VideoDataset module

class video_dataset.ImglistToTensor[source]

Bases: torch.nn.modules.module.Module

Converts a list of PIL images in the range [0,255] to a torch.FloatTensor of shape (NUM_IMAGES x CHANNELS x HEIGHT x WIDTH) in the range [0,1]. Can be used as first transform for VideoFrameDataset.

static forward(img_list: List[PIL.Image.Image]) → torch.Tensor[NUM_IMAGES, CHANNELS, HEIGHT, WIDTH][source]

Converts each PIL image in a list to a torch Tensor and stacks them into a single tensor.

Parameters

img_list – list of PIL images.

Returns

tensor of size NUM_IMAGES x CHANNELS x HEIGHT x WIDTH

class video_dataset.VideoFrameDataset(root_path: str, annotationfile_path: str, num_segments: int = 3, frames_per_segment: int = 1, imagefile_template: str = 'img_{:05d}.jpg', transform=None, test_mode: bool = False)[source]

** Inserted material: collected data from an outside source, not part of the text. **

Lemma length_section c es : length (section c es) ≤ length es.
Proof. apply length_filter. Qed.

Lemma cut_sections_spec cs es :
  NoDup cs →
  ∃ es', cut_sections cs es = Some es'
    ∧ (∀ c, c ∈ cs → cut_to_size (section c es) (section c es'))
    ∧ (∀ c, c ∉ cs → section c es' = section c es)
    ∧ es' `sublist_of` es.
Proof.
  intros Hnd. revert es. induction Hnd as [|c cs Hc Hnd IH]; intros es; cbn [cut_sections].
  - exists es. split; [done|]. split; [|done]. intros c Hc. by apply not_elem_of_nil in Hc.
  - destruct (cut_section_spec (S (length es)) c es) as (es1 & -> & Hcut & Hne & Hsub);
      [pose proof (length_section c es); lia|]. cbn [mbind option_bind].
    destruct (IH es1) as (es2 & -> & Hcut2 & Hne2 & Hsub2). exists es2. split; [done|].
    split; [|split; [|by etrans]].
    + intros c' [->|Hin]%elem_of_cons; [by rewrite Hne2|].
      rewrite <-(Hne c') by congruence. by apply Hcut2.
    + intros c' [Hc' Hin]%not_elem_of_cons. by rewrite Hne2, Hne.
Qed.

Lemma all_categories c : c ∈ CATEGORIES.
Proof. destruct c; repeat (constructor; fail || constructor). Qed.
Lemma categories_nodup : NoDup CATEGORIES.
Proof. apply (bool_decide_unpack _). vm_compute. exact I. Qed.

(** The findings of a batch as the merge reads them: the inferences of the models,
    then the facts of the evaluator. *)
Definition tagged (findings facts : list Finding) : list (Finding * bool) :=
  ((λ f, (f, false)) <$> findings) ++ ((λ f, (f, true)) <$> facts).

(** C39: a merge into a memory with one entry per category and text (its version
    below the maximum) never loops or panics, and succeeds exactly when every
    finding and fact is a line with something to read, of at most 150 characters,
    that cites known evidence; otherwise the first that is not decides the error.
    The result has the next version.  Before the cuts the memory has one entry per
    category and text, the old ones first and in order: the latest fact under that
    key, else the old entry, else the first inference, marked as such; so a fact is
    never replaced by an inference, nor an inference taken for a fact.  Then every
    category is brought within 8000 characters (64 per entry beside its text and
    evidence) by dropping the fewest of its first entries, facts included. *)
Theorem merge_is_bounded_and_keeps_facts s b findings facts known :
  NoDup (entry_key <$> entries s) → (version s < I64_MAX)%Z →
  if decide (Forall (finding_ok known) (findings ++ facts)) then
    ∃ next all, merge s b findings facts known = Ok next
      ∧ version next = (version s + 1)%Z
      ∧ entry_key <$> all = (entry_key <$> entries s) ++ new_keys (entry_key <$> entries s) (key <$> findings ++ facts)
      ∧ NoDup (entry_key <$> all)
      ∧ (∀ e, e ∈ all ↔ noted b (entries s) (tagged findings facts) e)
      ∧ entries next `sublist_of` all
      ∧ (∀ c, cut_to_size (section c all) (section c (entries next)))
  else ∃ before f after, findings ++ facts = before ++ f :: after ∧ Forall (finding_ok known) before
    ∧ ¬ finding_ok known f
    ∧ merge s b findings facts known =
      Err (if decide (short_line f) then lit "memory entry references unknown evidence"
           else lit "memory entries must be one line, at most 150 characters").
Proof.
  intros Hnd Hv. unfold merge. fold (tagged findings facts). set (fs := tagged findings facts).
  pose proof (absorb_all_spec known b fs (entries s)) as Habs.
  assert (fst <$> fs = findings ++ facts) as Hfst.
  { unfold fs, tagged. rewrite fmap_app, <-!list_fmap_compose. f_equal; apply list_fmap_id. }
  assert (∀ l, Forall (λ x : Finding * bool, finding_ok known x.1) l ↔ Forall (finding_ok known) (fst <$> l)) as Hiff.
  { intros l. by rewrite Forall_fmap. }
  destruct (decide (Forall (finding_ok known) (findings ++ facts))) as [Hok|Hno].
  - rewrite decide_True in Habs by by rewrite Hiff, Hfst.
    rewrite Habs. cbn [mbind res_bind].
    destruct (absorb_fold_spec b (entries s) fs Hnd) as [Hkeys Hin]. set (all := absorb_fold b (entries s) fs) in *.
    destruct (cut_sections_spec CATEGORIES all categories_nodup) as (es & -> & Hcut & _ & Hsub).
    rewrite decide_False by lia. eexists _, all. split; [done|]. split; [done|].
    assert ((λ x, key x.1) <$> fs = key <$> findings ++ facts) as Hk by by rewrite <-Hfst, <-list_fmap_compose.
    rewrite Hk in Hkeys. split_and!; [done|rewrite Hkeys; by apply NoDup_new_keys|done|done|].
    intros c. apply Hcut, all_categories.
  - rewrite decide_False in Habs by by rewrite Hiff, Hfst.
    destruct Habs as (before & f & fact & after & Hfs & Hb & Hf & ->). exists (fst <$> before), f, (fst <$> after).
    split_and!; [by rewrite <-Hfst, Hfs, fmap_app|by rewrite <-Hiff|done|done].
Qed.

Definition demo_fact : Finding :=
  {| category := Learnings; text := lit "tile 128 is fastest"; evidence := lit "n3" |}.
Definition demo_memory : Snapshot :=
  {| version := 4;
     entries := [{| finding := {| category := Learnings; text := lit "tile 128 is fastest"; evidence := lit "n1" |};
                    batch := 0; evaluator_fact := false |}] |}.
Lemma merge_witness :
  ∃ next (all : list Entry), merge demo_memory 2 [] [demo_fact] {[lit "n3"]} = Ok next
    ∧ version next = 5%Z ∧ entry_of 2 demo_fact true ∈ all.
Proof.
  pose proof (merge_is_bounded_and_keeps_facts demo_memory 2 [] [demo_fact] {[lit "n3"]}) as H.
  rewrite decide_True in H by (constructor; [apply (bool_decide_unpack _); vm_compute; exact I|constructor]).
  destruct H as (next & all & Hm & Hv & _ & _ & Hin & _).
  - apply (bool_decide_unpack _). vm_compute. exact I.
  - vm_compute. reflexivity.
  - exists next, all. split; [exact Hm|]. split; [exact Hv|]. apply Hin.
    apply (noted_fact _ _ _ [] demo_fact []); [reflexivity|]. intros (g & Hg & _). by apply elem_of_nil in Hg.
Defined.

Bases: torch.utils.data.dataset.Dataset

A highly efficient and adaptable dataset class for videos. Instead of loading every frame of a video, loads x RGB frames of a video (sparse temporal sampling) and evenly chooses those frames from start to end of the video, returning a list of x PIL images or FRAMES x CHANNELS x HEIGHT x WIDTH tensors where FRAMES=x if the ImglistToTensor() transform is used.

More specifically, the frame range [START_FRAME, END_FRAME] is divided into NUM_SEGMENTS segments and FRAMES_PER_SEGMENT consecutive frames are taken from each segment.

Note

A demonstration of using this class can be seen in demo.py https://github.com/RaivoKoot/Video-Dataset-Loading-Pytorch

Note

This dataset broadly corresponds to the frame sampling technique introduced in Temporal Segment Networks at ECCV2016 https://arxiv.org/abs/1608.00859.

Note

This class relies on receiving video data in a structure where inside a ROOT_DATA folder, each video lies in its own folder, where each video folder contains the frames of the video as individual files with a naming convention such as img_001.jpg … img_059.jpg. For enumeration and annotations, this class expects to receive the path to a .txt file where each video sample has a row with four (or more in the case of multi-label, see README on Github) space separated values: VIDEO_FOLDER_PATH     START_FRAME      END_FRAME      LABEL_INDEX. VIDEO_FOLDER_PATH is expected to be the path of a video folder excluding the ROOT_DATA prefix. For example, ROOT_DATA might be home\data\datasetxyz\videos\, inside of which a VIDEO_FOLDER_PATH might be jumping\0052\ or sample1\ or 00053\.

Parameters
  • root_path – The root path in which video folders lie. this is ROOT_DATA from the description above.

  • annotationfile_path – The .txt annotation file containing one row per video sample as described above.

  • num_segments – The number of segments the video should be divided into to sample frames from.

  • frames_per_segment – The number of frames that should be loaded per segment. For each segment’s frame-range, a random start index or the center is chosen, from which frames_per_segment consecutive frames are loaded.

  • imagefile_template – The image filename template that video frame files have inside of their video folders as described above.

  • transform – Transform pipeline that receives a list of PIL images/frames.

  • test_mode – If True, frames are taken from the center of each segment, instead of a random location in each segment.